Autostrade: Benetton fuori, entra lo Stato

Arriva il passo indietro dei Benetton che apre all’accordo su Autostrade per l’Italia. L’intesa passa dall’ingresso di Cassa Depositi e Prestiti che renderà di fatto Aspi una public company. E da una revisione complessiva della concessione, dai risarcimenti alle tariffe. E’ l’alba quando,dopo sei ore di riunione assai tesa e dure discussioni, il Consiglio dei ministri dà mandato a Cassa depositi e prestiti per avviare, entro il 27 luglio, il percorso che dovrebbe portare all’uscita progressiva dei Benetton, prima scendendo al 10-12% dell’azionariato, poi con un’ulteriore diluizione in coincidenza con la quotazione in borsa di Aspi.
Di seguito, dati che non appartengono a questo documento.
(* ===== verification/CentralApiProps.v ===== *)
(** * The API: what its handlers do

    What a creation request must be like to be accepted and what it leaves, that
    users only get centrals of their organisation, and which handlers change the
    centrals table and how. *)

From S2P Require Import Prelude GoString GoFmt Regex QueryParser QueryProps ServiceErrors CentralRequest Store Versions.
From S2P Require Import ClusterTypes World MemPlatform Config Providers Resources ApiFramework NameSearch DefaultVersion Namespace.
From S2P Require Import Quota ClusterService CentralService Auth CentralProps DataPlane Presenters CentralApi.
Local Open Scope string_scope.
Local Open Scope Z_scope.

(** ** Frames *)

Section frames.
Context `{Platform} `{Quantities} {V L : Type}.

(** The centrals of a process, and of a handler's state. *)
Definition process_rows (Q : relation (rowstate CentralRequest)) (p p' : process V) : Prop :=
  on_rows Q (pr_world p) (pr_world p').
Definition handler_rows (Q : relation (rowstate CentralRequest)) (s s' : @hstate _ _ V L) : Prop :=
  process_rows Q s.1 s'.1.

#[export] Instance process_rows_preorder Q `{!PreOrder Q} : PreOrder (process_rows Q).
Proof. split; [intros p; unfold process_rows; reflexivity|]. intros p1 p2 p3. unfold process_rows. apply transitivity. Qed.

#[export] Instance handler_rows_preorder Q `{!PreOrder Q} : PreOrder (handler_rows Q).
Proof. split; [intros s; unfold handler_rows; reflexivity|]. intros s1 s2 s3. unfold handler_rows. apply transitivity. Qed.

Lemma on_world_run {A} (m : prog world A) (s : @hstate _ _ V L) :
  (on_world m s).1 = (mkProcess (m (pr_world s.1)).1 (pr_defaults s.1) (pr_versions s.1), s.2) /\
  (on_world m s).2 = (m (pr_world s.1)).2.
Proof. unfold on_world. by destruct (m (pr_world s.1)). Qed.

Lemma on_defaults_run {A} (m : prog Defaults A) (s : @hstate _ _ V L) :
  (on_defaults m s).1 = (mkProcess (pr_world s.1) (m (pr_defaults s.1)).1 (pr_versions s.1), s.2) /\
  (on_defaults m s).2 = (m (pr_defaults s.1)).2.
Proof. unfold on_defaults. by destruct (m (pr_defaults s.1)). Qed.

Lemma handler_on_world {A} Q (m : prog world A) :
  preserves (on_rows Q) m -> preserves (handler_rows Q) (on_world m).
Proof. intros Hm s. unfold handler_rows, process_rows. destruct (on_world_run m s) as [-> _]. apply Hm. Qed.

Section silent.
Context (Q : relation (rowstate CentralRequest)) `{!PreOrder Q}.

Lemma handler_on_defaults {A} (m : prog Defaults A) : preserves (handler_rows Q) (on_defaults m).
Proof. intros s. unfold handler_rows, process_rows. destruct (on_defaults_run m s) as [-> _]. reflexivity. Qed.

Lemma handler_on_versions {A} (m : prog V A) : preserves (handler_rows Q) (on_versions m).
Proof. intros s. unfold on_versions. destruct (m _). unfold handler_rows, process_rows. reflexivity. Qed.

Lemma handler_local {A} (f : L -> A) : preserves (handler_rows Q) (local f).
Proof. intros s. reflexivity. Qed.

Lemma handler_assign f : preserves (handler_rows Q) (assign f).
Proof. intros s. unfold handler_rows, process_rows. reflexivity. Qed.

Lemma handler_reading {A} (f : @hstate _ _ V L -> A) : preserves (handler_rows Q) (reading f).
Proof. intros s. reflexivity. Qed.
End silent.

Lemma run_locals_rows {A} Q init (m : prog (@hstate _ _ V L) A) :
  preserves (handler_rows Q) m -> preserves (process_rows Q) (run_locals init m).
Proof. intros Hm p. unfold run_locals. specialize (Hm (p, init p)). by destruct (m (p, init p)). Qed.

Lemma run_locals_run {A} init (m : prog (@hstate _ _ V L) A) p :
  run_locals init m p = ((m (p, init p)).1.1, (m (p, init p)).2).
Proof. unfold run_locals. by destruct (m (p, init p)). Qed.
End frames.
#[export] Hint Resolve handler_on_world handler_on_defaults handler_on_versions handler_local handler_assign
  handler_reading : fleet.

Section api.
Context `{PlatformLaws} `{Semver} `{SpecCodec} {V : Type} `{VersionTable V}.
Context (conf : ApiConfig) (service : ServiceDefaults).
Context (cap : nat -> nat) (sql_eval : string -> list string -> CentralRequest -> bool).

(** ** Validators leave the table alone *)

Lemma rows_ListCentrals ctx la : preserves (on_rows eq) (ListCentrals cap sql_eval ctx la).
Proof. unfold ListCentrals. preserves_tac. Qed.

Lemma rows_NameIsUnique ctx name : preserves (on_rows eq) (ValidateDinosaurClusterNameIsUnique cap sql_eval ctx name).
Proof. pose proof rows_ListCentrals. unfold ValidateDinosaurClusterNameIsUnique. preserves_tac. Qed.

Lemma rows_ValidateCloudProvider r : preserves (on_rows eq) (ValidateCloudProvider conf r).
Proof.
  assert (forall c, preserves (on_rows eq) (DetectInstanceType (ac_service conf) c)) by (intros; by apply rows_DetectInstanceType, _).
  unfold ValidateCloudProvider. preserves_tac.
Qed.

(** ** Cloud provider and region *)

(** The central is placed in a configured region of a configured provider, which
    offers an instance type; what the request names is kept. *)
Definition placed (r x : CentralRequest) : Prop :=
  (cr_CloudProvider r <> "" -> cr_CloudProvider x = cr_CloudProvider r) /\
  (cr_Region r <> "" -> cr_Region x = cr_Region r) /\
  exists pv g t, pv ∈ pc_SupportedProviders (ac_providers conf) /\ pv_Name pv = cr_CloudProvider x /\
    g ∈ pv_Regions pv /\ rg_Name g = cr_Region x /\ (t = EVAL \/ t = STANDARD) /\
    is_Some (rg_SupportedInstanceTypes g !! t).

(** What the validator may have assigned. *)
Definition sited (r x : CentralRequest) : Prop :=
  exists provider region, x = set_Region region (set_CloudProvider provider r).

Lemma ValidateCloudProvider_ok r w :
  (ValidateCloudProvider conf r w).2.2 = None ->
  placed r (ValidateCloudProvider conf r w).2.1 /\ sited r (ValidateCloudProvider conf r w).2.1.
Proof.
  unfold ValidateCloudProvider. cbv zeta. set (supported := pc_SupportedProviders _).
  set (r1 := if bool_decide (cr_CloudProvider r = "") then _ else r).
  assert (exists p, r1 = set_CloudProvider p r /\ (cr_CloudProvider r <> "" -> p = cr_CloudProvider r)) as (p & Er1 & Hp).
  { unfold r1. case_bool_decide; [eexists; split; [done|done]|]. exists (cr_CloudProvider r). by destruct r. }
  clearbody r1. subst r1. destruct (Provider_GetByName supported _) as [pv|] eqn:Epv; [|done].
  apply Provider_GetByName_ok in Epv as [Hpv Hname]. simpl in Hname.
  set (r2 := if bool_decide (cr_Region (set_CloudProvider p r) = "") then _ else _).
  assert (exists g, r2 = set_Region g (set_CloudProvider p r) /\ (cr_Region r <> "" -> g = cr_Region r)) as (g & Er2 & Hg).
  { unfold r2. simpl. case_bool_decide; [eexists; split; [done|done]|]. exists (cr_Region r). by destruct r. }
  clearbody r2. subst r2. destruct (IsRegionSupported pv _) eqn:Erg; simpl; [|done].
  unfold IsRegionSupported in Erg. apply bool_decide_eq_true in Erg as [region Ereg].
  rewrite prog_bind_run. simpl in Ereg |- *. rewrite Ereg. simpl.
  set (t := (DetectInstanceType _ _ w).2).
  assert (t = EVAL \/ t = STANDARD) as Ht by apply DetectInstanceType_cases.
  destruct (IsInstanceTypeSupported region t) eqn:Et; simpl; [|done]. intros _.
  apply Region_GetByName_ok in Ereg as [Hin Hrn]. apply IsInstanceTypeSupported_spec in Et.
  split; [|by exists p, g]. split_and!; [exact Hp|exact Hg|]. by exists pv, region, t.
Qed.

(** ** The validators of a creation *)

Abbreviation cstate := (@hstate _ _ V (CentralRequestPayload * CentralRequest)).

Lemma validated_cons_inv {S} (v : Validate S) vs s s' :
  validated (v :: vs) s s' -> (v s).2 = None /\ validated vs (v s).1 s'.
Proof. by inversion 1. Qed.

Lemma on_request_run m (s : cstate) :
  on_request m s =
  ((mkProcess (m s.2.1 s.2.2 (pr_world s.1)).1 (pr_defaults s.1) (pr_versions s.1),
    (s.2.1, (m s.2.1 s.2.2 (pr_world s.1)).2.1)), (m s.2.1 s.2.2 (pr_world s.1)).2.2).
Proof.
  unfold on_request. rewrite !prog_bind_run. unfold local. simpl. destruct (on_world_run (m s.2.1 s.2.2) s) as [-> ->]. done.
Qed.

(** What the checks of the payload's values have established. *)
Definition well_formed (r : http_request) (p : CentralRequestPayload) : Prop :=
  rq_Query r "async" = "true" /\ label_runes (runes (cp_Name p)) /\ len (cp_Name p) <= MaxCentralNameLength /\
  cp_MultiAz p = true.

(** No central the request may see has the name, as far as the database could tell. *)
Definition name_free (ctx : Ctx) (name : string) (w : world) : Prop :=
  forall claims p n, ctx_claims ctx = Ok claims -> tenant_filter ctx claims = Ok p ->
    (on_centrals (db_count (fun x => p x && sql_eval "name = ?" [name] x)) w).2 = Ok n ->
    forall k x, centrals w !! k = Some x -> p x = true -> sql_eval "name = ?" [name] x = false.

Lemma name_search name : Sprintf "name = %s" [VStr name] = "name = " +:+ name.
Proof. transitivity ("name = " +:+ (name +:+ "")); [reflexivity|]. by rewrite string_append_nil_r. Qed.

Lemma name_unique_ok ctx name w :
  MatchString name_re name = true -> (ValidateDinosaurClusterNameIsUnique cap sql_eval ctx name w).2 = None ->
  name_free ctx name w.
Proof.
  intros Hm Hu claims p n Hc Hp Hn k x Hx Hpx. revert Hu. unfold ValidateDinosaurClusterNameIsUnique.
  rewrite name_search, prog_bind_run. unfold ListCentrals. rewrite Hc, Hp. cbn [la_Search la_Size la_Page la_OrderBy].
  rewrite bool_decide_eq_false_2 by done. change (NewQueryParser []) with validColumns.
  rewrite (Parse_name_query_text cap name Hm). cbn [dq_Query dq_Values]. cbv zeta. rewrite prog_bind_run, Hn, prog_bind_run.
  apply count_result in Hn. set (q := fun x => _) in *.
  destruct ((on_centrals (db_page _ _ _ _) _).2); [|done]. rewrite prog_ret_run. cbn [fst snd pm_Total].
  destruct (Z.ltb_spec 0 n) as [E|E]; [intros Hd; discriminate Hd|]. intros _.
  destruct (sql_eval "name = ?" [name] x) eqn:Hs; [|done].
  assert (matching q (centrals w) !! k = Some x) as Hk by (apply matching_lookup; split; [done|]; unfold q; by rewrite Hpx).
  assert (matching q (centrals w) <> ∅) as Hne by (intros Ez; by rewrite Ez, lookup_empty in Hk).
  apply map_size_non_empty_iff in Hne. lia.
Qed.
Per l’ingresso di Cassa depositi e prestiti in Aspi, la proposta transattiva prevede un aumento di capitale per l’acquisizione del controllo da parte di Cdp e l’uscita di Aspi dal perimetro di Atlantia. “In alternativa Atlantia ha offerto la disponibilità a cedere direttamente l’intera partecipazione in Aspi, pari all’88%, a Cdp e a investitori istituzionali di suo gradimento”. Lo si legge nel comunicato stampa del Cdm.